• [Required work]:
Each entry here is to be restated word for word.

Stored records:
(* ===== verification/Udp.v ===== *)
(** The shape shared by the UDP servers: a socket read into a buffer that is
    reused across iterations, and an endless loop of handler steps. *)
From S2P Require Import Prelude GoStrings GoFmt GoNet Logging.

(** * Reading a datagram

    [l.ReadFrom(buf)] copies the datagram over the start of [buf], dropping what
    does not fit, and returns the number of bytes copied. *)

Definition read_into (buf d : bytes) : bytes * nat :=
  (copy_at 0 (take (length buf) d) buf, length d `min` length buf).

(** * What a server does *)

Inductive udp_action :=
| ALog (e : LogEntry)
| AWriteTo (payload : bytes) (ifIndex : Z) (dst : Addr).

(** One iteration's worth of environment: what [ReadFrom] returns (the datagram,
    the control message with the interface index, the peer), and what the
    [WriteTo] of this iteration returns, should it be reached. *)
Record udp_event := mkUdpEvent {
  ev_read : result (bytes * option Z * Addr);
  ev_write : result unit
}.

(** The state of a server after some events: it returned before its loop, it is
    in its loop with a state and the trace of its actions, or it panicked. *)
Inductive server_run (St A : Type) :=
| Returned (e : error)
| Serving (s : St) (trace : list A)
| Crashed (trace : list A).
Arguments Returned {St A} e.
Arguments Serving {St A} s trace.
Arguments Crashed {St A} trace.

(** The endless [for] loop, on a finite prefix of its events. *)
Fixpoint serve_loop {St I A : Type} (step : St → I → go (St * list A))
    (s : St) (trace : list A) (events : list I) : server_run St A :=
  match events with
  | [] => Serving s trace
  | i :: events' =>
      match step s i with
      | Ret (s', acts) => serve_loop step s' (trace ++ acts) events'
      | _ => Crashed trace
      end
  end.

(** * Lemmas *)

Lemma length_read_into buf d : length (read_into buf d).1 = length buf.
Proof. unfold read_into. simpl. apply length_copy_at. rewrite length_take. lia. Qed.

(** The slice [buf[:n]] after a read is the datagram, cut to the buffer's size:
    nothing of an earlier datagram is left in it. *)
Lemma slice_read_into buf d :
  slice (read_into buf d).1 0 (read_into buf d).2 = Ret (take (length buf) d).
Proof.
  rewrite slice_ok; [|simpl; lia|rewrite length_read_into; simpl; lia].
  rewrite Nat.sub_0_r. f_equal. unfold read_into. simpl. apply sub_copy_same.
  - rewrite length_take. lia.
  - lia.
Qed.

(** A loop whose step never crashes on admissible events, keeps an invariant and
    whose actions do not depend on the state (up to the invariant) produces the
    concatenation of the per-event actions. *)
Lemma serve_loop_stateless {St I A} (step : St → I → go (St * list A))
    (Inv : St → Prop) (ok : I → Prop) (handle : I → list A) s trace events :
  (∀ s i, Inv s → ok i → ∃ s', step s i = Ret (s', handle i) ∧ Inv s') →
  Inv s → Forall ok events →
  ∃ s', serve_loop step s trace events = Serving s' (trace ++ flat_map handle events) ∧ Inv s'.
Proof.
  intros Hstep Hs Hok. revert s trace Hs.
  induction Hok as [|i events Hi _ IH]; intros s trace Hs; simpl.
  - exists s. by rewrite app_nil_r.
  - destruct (Hstep s i Hs Hi) as (s' & -> & Hs').
    destruct (IH s' (trace ++ handle i) Hs') as (s'' & -> & Hs'').
    exists s''. by rewrite <- app_assoc.
Qed.
(* ===== verification/TftpTime.v ===== *)
(** tftp/tftp.go, [sendPacket] against the clock: the read deadline of each try, as
    absolute times, and how this relates to the model of [TftpTransfer], in which the
    expiry of a deadline is an event like any other. *)
From S2P Require Import Prelude GoStrings GoFmt GoNet Udp Tftp TftpTransfer.

(** * Definitions from tftp/tftp.go *)

(** [time.Second], in nanoseconds. *)
Definition second : Z := 1000000000.

(** What reaches the socket: a datagram or an error, with the time it is there to be
    read.  The socket keeps them in order; computing and writing take no time. *)
Definition arrival : Type := Z * (bytes + error).

(** The inner [for] loop with the deadline [deadline], entered at the time [now]; a
    [Read] after the deadline fails even when there is something to read. *)
Fixpoint timed_await (recv : bytes) (num deadline now : Z) (arr : list arrival)
    : go (ack_result * Z * list arrival) :=
  if (deadline <=? now)%Z then Ret (AckTimeout, now, arr) else
  match arr with
  | [] => Ret (AckTimeout, deadline, [])
  | (t, x) :: arr' =>
      if (deadline <=? t)%Z then Ret (AckTimeout, deadline, arr) else
      let now := Z.max now t in
      match x with
      | inr e => Ret (AckFail e, now, arr')
      | inl d =>
          let '(recv, n) := read_into recv d in
          if (n <? 4)%nat then timed_await recv num deadline now arr' else
          hd ← slice recv 0 2;
          op ← Uint16 hd;
          if decide (op = 4%Z) then
            seq ← slice recv 2 4;
            seq ← Uint16 seq;
            if decide (seq = num) then Ret (AckOk, now, arr') else timed_await recv num deadline now arr'
          else if decide (op = 5%Z) then
            rest ← slice_from recv 4;
            '(msg, _, _) ← nullStr rest;
            Ret (AckFail (Errorf (str "client aborted transfer (%q)") [AStr msg]), now, arr')
          else timed_await recv num deadline now arr'
      end
  end.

• [Output below]:
(* ===== verification/Udp.v ===== *)
(** The shape shared by the UDP servers: a socket read into a buffer that is
    reused across iterations, and an endless loop of handler steps. *)
From S2P Require Import Prelude GoStrings GoFmt GoNet Logging.

(** * Reading a datagram

    [l.ReadFrom(buf)] copies the datagram over the start of [buf], dropping what
    does not fit, and returns the number of bytes copied. *)

Definition read_into (buf d : bytes) : bytes * nat :=
  (copy_at 0 (take (length buf) d) buf, length d `min` length buf).

(** * What a server does *)

Inductive udp_action :=
| ALog (e : LogEntry)
| AWriteTo (payload : bytes) (ifIndex : Z) (dst : Addr).

(** One iteration's worth of environment: what [ReadFrom] returns (the datagram,
    the control message with the interface index, the peer), and what the
    [WriteTo] of this iteration returns, should it be reached. *)
Record udp_event := mkUdpEvent {
  ev_read : result (bytes * option Z * Addr);
  ev_write : result unit
}.

(** The state of a server after some events: it returned before its loop, it is
    in its loop with a state and the trace of its actions, or it panicked. *)
Inductive server_run (St A : Type) :=
| Returned (e : error)
| Serving (s : St) (trace : list A)
| Crashed (trace : list A).
Arguments Returned {St A} e.
Arguments Serving {St A} s trace.
Arguments Crashed {St A} trace.

(** The endless [for] loop, on a finite prefix of its events. *)
Fixpoint serve_loop {St I A : Type} (step : St → I → go (St * list A))
    (s : St) (trace : list A) (events : list I) : server_run St A :=
  match events with
  | [] => Serving s trace
  | i :: events' =>
      match step s i with
      | Ret (s', acts) => serve_loop step s' (trace ++ acts) events'
      | _ => Crashed trace
      end
  end.

(** * Lemmas *)

Lemma length_read_into buf d : length (read_into buf d).1 = length buf.
Proof. unfold read_into. simpl. apply length_copy_at. rewrite length_take. lia. Qed.

(** The slice [buf[:n]] after a read is the datagram, cut to the buffer's size:
    nothing of an earlier datagram is left in it. *)
Lemma slice_read_into buf d :
  slice (read_into buf d).1 0 (read_into buf d).2 = Ret (take (length buf) d).
Proof.
  rewrite slice_ok; [|simpl; lia|rewrite length_read_into; simpl; lia].
  rewrite Nat.sub_0_r. f_equal. unfold read_into. simpl. apply sub_copy_same.
  - rewrite length_take. lia.
  - lia.
Qed.

(** A loop whose step never crashes on admissible events, keeps an invariant and
    whose actions do not depend on the state (up to the invariant) produces the
    concatenation of the per-event actions. *)
Lemma serve_loop_stateless {St I A} (step : St → I → go (St * list A))
    (Inv : St → Prop) (ok : I → Prop) (handle : I → list A) s trace events :
  (∀ s i, Inv s → ok i → ∃ s', step s i = Ret (s', handle i) ∧ Inv s') →
  Inv s → Forall ok events →
  ∃ s', serve_loop step s trace events = Serving s' (trace ++ flat_map handle events) ∧ Inv s'.
Proof.
  intros Hstep Hs Hok. revert s trace Hs.
  induction Hok as [|i events Hi _ IH]; intros s trace Hs; simpl.
  - exists s. by rewrite app_nil_r.
  - destruct (Hstep s i Hs Hi) as (s' & -> & Hs').
    destruct (IH s' (trace ++ handle i) Hs') as (s'' & -> & Hs'').
    exists s''. by rewrite <- app_assoc.
Qed.
(* ===== verification/TftpTime.v ===== *)
(** tftp/tftp.go, [sendPacket] against the clock: the read deadline of each try, as
    absolute times, and how this relates to the model of [TftpTransfer], in which the
    expiry of a deadline is an event like any other. *)
From S2P Require Import Prelude GoStrings GoFmt GoNet Udp Tftp TftpTransfer.

(** * Definitions from tftp/tftp.go *)

(** [time.Second], in nanoseconds. *)
Definition second : Z := 1000000000.

(** What reaches the socket: a datagram or an error, with the time it is there to be
    read.  The socket keeps them in order; computing and writing take no time. *)
Definition arrival : Type := Z * (bytes + error).

(** The inner [for] loop with the deadline [deadline], entered at the time [now]; a
    [Read] after the deadline fails even when there is something to read. *)
Fixpoint timed_await (recv : bytes) (num deadline now : Z) (arr : list arrival)
    : go (ack_result * Z * list arrival) :=
  if (deadline <=? now)%Z then Ret (AckTimeout, now, arr) else
  match arr with
  | [] => Ret (AckTimeout, deadline, [])
  | (t, x) :: arr' =>
      if (deadline <=? t)%Z then Ret (AckTimeout, deadline, arr) else
      let now := Z.max now t in
      match x with
      | inr e => Ret (AckFail e, now, arr')
      | inl d =>
          let '(recv, n) := read_into recv d in
          if (n <? 4)%nat then timed_await recv num deadline now arr' else
          hd ← slice recv 0 2;
          op ← Uint16 hd;
          if decide (op = 4%Z) then
            seq ← slice recv 2 4;
            seq ← Uint16 seq;
            if decide (seq = num) then Ret (AckOk, now, arr') else timed_await recv num deadline now arr'
          else if decide (op = 5%Z) then
            rest ← slice_from recv 4;
            '(msg, _, _) ← nullStr rest;
            Ret (AckFail (Errorf (str "client aborted transfer (%q)") [AStr msg]), now, arr')
          else timed_await recv num deadline now arr'
      end
  end.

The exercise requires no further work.